Assignment: A complete copy of the entries, exactly as written, is the expected result.

Entries shown:
****

(** [ScraperResponse] *)
Record ScraperResponse : Type := {
  text : str;
  brands_mentioned : list str;
  raw_html : option str
}.

(** The sentinels of [_extract_response]. *)
Definition NO_RESPONSE : str := lit "No response extracted".
Definition NO_SUBSTANTIVE : str := lit "No substantive response extracted".

Section Session.

Variable settings : Settings.
Variable w : World.
Variable platform : Platform.

(** *** Delays and rate limiting *)

(** [self.delay(seconds)] *)
Definition delay (ms : Z) : M unit := sleep ms.

(** [self.random_delay(min_sec, max_sec)], bounds in ticks. *)
Definition random_delay (min_ms max_ms : Z) : M unit :=
  let min_ms := if min_ms =? 0 then seconds (RANDOM_DELAY_MIN settings) else min_ms in
  let max_ms := if max_ms =? 0 then seconds (RANDOM_DELAY_MAX settings) else max_ms in
  sleep (uniform w min_ms max_ms).

Definition enforce_rate_limit : M unit :=
  last <- get last_request_time ;;
  if last =? 0 then
    t <- get now ;;
    modify (set_last_request_time t)
  else
    t <- get now ;;
    let elapsed := t - last in
    (if elapsed <? seconds (RATE_LIMIT_DELAY settings) then
       let wait_time := seconds (RATE_LIMIT_DELAY settings) - elapsed in
       sleep wait_time
     else ret tt) ;;
    t' <- get now ;;
    modify (set_last_request_time t').

(** *** Proxy validation: [ProxyManager.test_proxy], [_setup_proxy] *)

(** [get_random_proxy()]: the port of the endpoint chosen, if any. *)
Definition get_random_proxy : option str :=
  if negb (USE_PROXY settings) then None
  else if negb (truthy (OXYLABS_USERNAME settings)) ||
          negb (truthy (OXYLABS_PASSWORD settings)) then None
  else match proxy_ports w with
       | [] => None
       | p :: ps => Some (nth (proxy_choice w) (p :: ps) p)
       end.

Definition get_proxy_dict : option str := get_random_proxy.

****

Answer to this task:
(** [ScraperResponse] *)
Record ScraperResponse : Type := {
  text : str;
  brands_mentioned : list str;
  raw_html : option str
}.

(** The sentinels of [_extract_response]. *)
Definition NO_RESPONSE : str := lit "No response extracted".
Definition NO_SUBSTANTIVE : str := lit "No substantive response extracted".

Section Session.

Variable settings : Settings.
Variable w : World.
Variable platform : Platform.

(** *** Delays and rate limiting *)

(** [self.delay(seconds)] *)
Definition delay (ms : Z) : M unit := sleep ms.

(** [self.random_delay(min_sec, max_sec)], bounds in ticks. *)
Definition random_delay (min_ms max_ms : Z) : M unit :=
  let min_ms := if min_ms =? 0 then seconds (RANDOM_DELAY_MIN settings) else min_ms in
  let max_ms := if max_ms =? 0 then seconds (RANDOM_DELAY_MAX settings) else max_ms in
  sleep (uniform w min_ms max_ms).

Definition enforce_rate_limit : M unit :=
  last <- get last_request_time ;;
  if last =? 0 then
    t <- get now ;;
    modify (set_last_request_time t)
  else
    t <- get now ;;
    let elapsed := t - last in
    (if elapsed <? seconds (RATE_LIMIT_DELAY settings) then
       let wait_time := seconds (RATE_LIMIT_DELAY settings) - elapsed in
       sleep wait_time
     else ret tt) ;;
    t' <- get now ;;
    modify (set_last_request_time t').

(** *** Proxy validation: [ProxyManager.test_proxy], [_setup_proxy] *)

(** [get_random_proxy()]: the port of the endpoint chosen, if any. *)
Definition get_random_proxy : option str :=
  if negb (USE_PROXY settings) then None
  else if negb (truthy (OXYLABS_USERNAME settings)) ||
          negb (truthy (OXYLABS_PASSWORD settings)) then None
  else match proxy_ports w with
       | [] => None
       | p :: ps => Some (nth (proxy_choice w) (p :: ps) p)
       end.

Definition get_proxy_dict : option str := get_random_proxy.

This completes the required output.